** The problem **
Word for word, copy the line containing "simpl. by destruct (heap s !! pc)." and each line after it in the records below, ending with the last line.
Data for analysis: Begin
(** Every event leaves an attempt where it is or moves it one stage on, for
    a cause; the only attempt that appears is the one a call with a device
    starts. *)
Lemma step_attempt s e t a' :
  attempts (step s e) !! t = Some a' →
  (∃ a, attempts s !! t = Some a ∧ a_pc a' = a_pc a ∧
        a_dongleId a' = a_dongleId a ∧
        (a' = a ∨ advances s t a e (a_stage a')))
  ∨ (∃ d, e = Negotiate (Some d) ∧ d ≠ "" ∧ t = length (attempts s) ∧
          a' = {| a_pc := length (heap s); a_dongleId := d;
                  a_stage := AwaitCreateOffer |}).
Proof.
  assert (Hsame : ∀ s1, attempts s1 = attempts s → attempts s1 !! t = Some a' →
            ∃ a, attempts s !! t = Some a ∧ a_pc a' = a_pc a ∧
                 a_dongleId a' = a_dongleId a ∧
                 (a' = a ∨ advances s t a e (a_stage a'))).
  { intros s1 -> H. exists a'. repeat split; [done|]. by left. }
  assert (Hfail : ∀ t0 err a0,
            attempts s !! t0 = Some a0 → a_stage a0 ≠ Returned →
            thrown s e = Some (t0, err) →
            attempts (catch t0 err s) !! t = Some a' →
            ∃ a, attempts s !! t = Some a ∧ a_pc a' = a_pc a ∧
                 a_dongleId a' = a_dongleId a ∧
                 (a' = a ∨ advances s t a e (a_stage a'))).
  { intros t0 err a0 E0 Hnot Hthrown.
    intros (a&Ha&Hpc&Hd&[->|[-> Hst]])%alter_stage_lookup; exists a;
      (repeat split; [done..|]); [by left|].
    right. rewrite Hst. simpl in Ha. simplify_eq. by eapply adv_fail. }
  destruct e; simpl.
  - (* Negotiate *)
    destruct dongleId as [d|]; [|left; by apply (Hsame s)].
    destruct (decide (d = "")) as [->|Hd]; [left; by apply (Hsame s)|].
    destruct (setup_attempts d s Hd) as (->&_&_).
    intros [H|[Hlen H]]%lookup_app_Some.
    + left. by apply (Hsame s).
    + right. exists d. apply list_lookup_singleton_Some in H as [Hz <-].
      repeat split; [done|]. lia.
  - (* NegotiateThrows *)
    intros H. left.
    apply (Hsame (setupRTCConnection_with (ConstructorThrows err) dongleId s));
      [|done].
    destruct dongleId as [d|]; [|done].
    destruct (decide (d = "")) as [->|Hd]; [done|].
    by destruct (setup_throws_attempts d err s Hd) as (->&_&_).
  - (* Teardown *)
    intros H. left. apply (Hsame (disconnectRTCConnection s)); [|done].
    apply disconnect_attempts.
  - (* OfferResolved *)
    unfold stage_of. destruct (attempts s !! t0) as [a0|] eqn:E0; simpl;
      [|left; by apply (Hsame s)].
    destruct (a_stage a0) eqn:Est; try (left; by apply (Hsame s)).
    intros (a&Ha&Hpc&Hd&[->|[-> Hst]])%alter_stage_lookup; left; exists a;
      (repeat split; [done..|]); [by left|].
    right. rewrite Hst. simplify_eq. by eapply adv_offer.
  - (* OfferRejected *)
    unfold stage_of. destruct (attempts s !! t0) as [a0|] eqn:E0; simpl;
      [|left; by apply (Hsame s)].
    destruct (a_stage a0) eqn:Est; try (left; by apply (Hsame s)).
    intros H. left. apply (Hfail t0 err a0); [done|by rewrite Est| |done].
    apply thrown_failure. simpl. unfold stage_of. by rewrite E0; simpl; rewrite Est.
  - (* SetLocalResolved *)
    destruct (attempts s !! t0) as [a0|] eqn:E0; [|left; by apply (Hsame s)].
    destruct (a_stage a0) eqn:Est; try (left; by apply (Hsame s)).
    set (s1 := on_pc (a_pc a0)
                 (engine_write (pc_set_localDescription (Some offer))) s).
    assert (Hh : heap (step s (SetLocalResolved t0)) = heap s1)
      by (by apply (step_set_local_heap s t0 a0 offer)).
    unfold iceWait. cbn [attempts on_pc set_heap s1]. rewrite E0. fold s1.
    unfold s1 at 1. rewrite gathering_complete_local.
    destruct (gathering_complete (a_pc a0) s) eqn:Hg.
    + rewrite sendOffer_lookup. cbn [attempts on_pc set_heap s1].
      destruct (decide (t0 = t)) as [->|Hne]; [|left; by apply (Hsame s)].
      rewrite E0. intros [= <-].
      left. exists a0. repeat split; [done..|]. right.
      change (a_stage (sent s1 a0)) with (AwaitCallAthena (request_of s1 a0)).
      rewrite <- (request_of_heap s1 (step s (SetLocalResolved t))) by done.
      by eapply adv_send_at_once.
    + cbn [attempts set_timers set_stage set_attempts on_pc set_heap s1].
      intros (a&Ha&Hpc&Hd&[->|[-> Hst]])%alter_stage_lookup; left; exists a;
        (repeat split; [done..|]); [by left|].
      right. rewrite Hst. simplify_eq. change (now s1) with (now s).
      by eapply adv_wait.
  - (* SetLocalRejected *)
    unfold stage_of. destruct (attempts s !! t0) as [a0|] eqn:E0; simpl;
      [|left; by apply (Hsame s)].
    destruct (a_stage a0) eqn:Est; try (left; by apply (Hsame s)).
    intros H. left. apply (Hfail t0 err a0); [done|by rewrite Est| |done].
    apply thrown_failure. simpl. unfold stage_of. by rewrite E0; simpl; rewrite Est.
  - (* CandidateGathered *)
    intros H. left. by apply (Hsame s).
  - (* GatheringStateChange *)
    set (s1 := on_pc pc (engine_write (pc_set_iceGatheringState st)) s).
    intros H. left.
    pose proof (dispatch_resolves pc s1) as (_&_&_&_&_&_&Hr).
    destruct (Hr t) as [E|(a&since&Ha&Hst&E)].
    { apply (Hsame s1); [done|]. by rewrite <- E. }
    fold s1 in H. rewrite E in H. injection H as <-.
    exists a. repeat split; [done|]. right.
    destruct (foldl_checkState_cause pc (seq 0 (length (attempts s1))) s1 t a Ha)
      as [Hno|[(Hpc&Hg&_) _]].
    { unfold dispatch_icegatheringstatechange in E. rewrite E in Hno.
      injection Hno as Hno. apply (f_equal a_stage) in Hno. simpl in Hno.
      congruence. }
    assert (Hh : heap (step s (GatheringStateChange pc st)) = heap s1)
      by apply driver_heap, dispatch_frame.
    change (a_stage (sent s1 a)) with (AwaitCallAthena (request_of s1 a)).
    rewrite <- (request_of_heap s1 (step s (GatheringStateChange pc st))) by done.
    subst pc. eapply adv_gathered; [done|].
    by rewrite (gathering_complete_heap _ s1).
  - (* Elapse *)
    intros H. left. by apply (Hsame (elapse dt s)).
  - (* TimerFires *)
    intros H. left.
    destruct (fireTimer_cases s) as [Heq|(due&t0&rest&Ht&Hdue&Heq)];
      rewrite Heq in H; [by apply (Hsame s)|].
    set (s1 := set_timers rest s).
    pose proof (timerCallback_resolves s1 t0) as (_&_&_&_&_&_&Hr).
    destruct (Hr t) as [E|(a&since&Ha&Hst&E)].
    { apply (Hsame s1); [done|]. by rewrite <- E. }
    fold s1 in H. rewrite E in H. injection H as <-.
    exists a. repeat split; [done|]. right.
    assert (t0 = t) as ->.
    { destruct (decide (t0 = t)) as [|Hne]; [done|]. exfalso.
      unfold timerCallback in E.
      destruct (attempts s1 !! t0) as [a0|] eqn:E0.
      - destruct (a_stage a0);
          try (rewrite Ha in E; injection E as E;
               apply (f_equal a_stage) in E; simpl in E; congruence).
        rewrite sendOffer_lookup, decide_False, Ha in E by done.
        injection E as E. apply (f_equal a_stage) in E. simpl in E. congruence.
      - rewrite Ha in E. injection E as E.
        apply (f_equal a_stage) in E. simpl in E. congruence. }
    change (a_stage (sent s1 a)) with (AwaitCallAthena (request_of s1 a)).
    rewrite (request_of_heap s s1) by done.
    by eapply adv_timeout.
  - (* RelayResolved *)
    unfold stage_of. destruct (attempts s !! t0) as [a0|] eqn:E0; simpl;
      [|left; by apply (Hsame s)].
    destruct (a_stage a0) eqn:Est; try (left; by apply (Hsame s)).
    unfold onAthenaResponse.
    destruct (check_response resp) as [err|init] eqn:Hc.
    { intros H. left. apply (Hfail t0 err a0); [done|by rewrite Est| |done].
      apply thrown_failure. simpl. unfold stage_of.
      by rewrite E0; simpl; rewrite Est, Hc. }
    destruct (new_RTCSessionDescription init) as [err|answer] eqn:Hn.
    { intros H. left. apply (Hfail t0 err a0); [done|by rewrite Est| |done].
      unfold thrown. simpl. unfold stage_of.
      by rewrite E0; simpl; rewrite Est, Hc, Hn. }
    destruct resp as [r|]; [|discriminate].
    intros (a&Ha&Hpc&Hd&[->|[-> Hst]])%alter_stage_lookup; left; exists a;
      (repeat split; [done..|]); [by left|].
    right. rewrite Hst. simplify_eq. by eapply adv_answer.
  - (* RelayRejected *)
    unfold stage_of. destruct (attempts s !! t0) as [a0|] eqn:E0; simpl;
      [|left; by apply (Hsame s)].
    destruct (a_stage a0) eqn:Est; try (left; by apply (Hsame s)).
    intros H. left. apply (Hfail t0 err a0); [done|by rewrite Est| |done].
    apply thrown_failure. simpl. unfold stage_of. by rewrite E0; simpl; rewrite Est.
  - (* SetRemoteResolved *)
    destruct (attempts s !! t0) as [a0|] eqn:E0; [|left; by apply (Hsame s)].
    destruct (a_stage a0) eqn:Est; try (left; by apply (Hsame s)).
    intros (a&Ha&Hpc&Hd&[->|[-> Hst]])%alter_stage_lookup; left; exists a;
      (repeat split; [done..|]); [by left|].
    right. rewrite Hst. cbn [attempts on_pc set_heap setStatus setReconnecting] in Ha.
    simplify_eq. by eapply adv_return.
  - (* SetRemoteRejected *)
    unfold stage_of. destruct (attempts s !! t0) as [a0|] eqn:E0; simpl;
      [|left; by apply (Hsame s)].
    destruct (a_stage a0) eqn:Est; try (left; by apply (Hsame s)).
    intros H. left. apply (Hfail t0 err a0); [done|by rewrite Est| |done].
    apply thrown_failure. simpl. unfold stage_of. by rewrite E0; simpl; rewrite Est.
  - (* TrackEvent *)
    intros H. left. apply (Hsame (step s (TrackEvent pc trackId))); [|done].
    simpl. by destruct (heap s !! pc).
  - (* IceConnectionStateChange *)
    intros H. left.
    apply (Hsame (step s (IceConnectionStateChange pc st))); [|done].
    simpl. unfold oniceconnectionstatechange. by repeat case_match.
Qed.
Data for analysis: End
** Answer for this exercise **
    simpl. by destruct (heap s !! pc).
  - (* IceConnectionStateChange *)
    intros H. left.
    apply (Hsame (step s (IceConnectionStateChange pc st))); [|done].
    simpl. unfold oniceconnectionstatechange. by repeat case_match.
Qed.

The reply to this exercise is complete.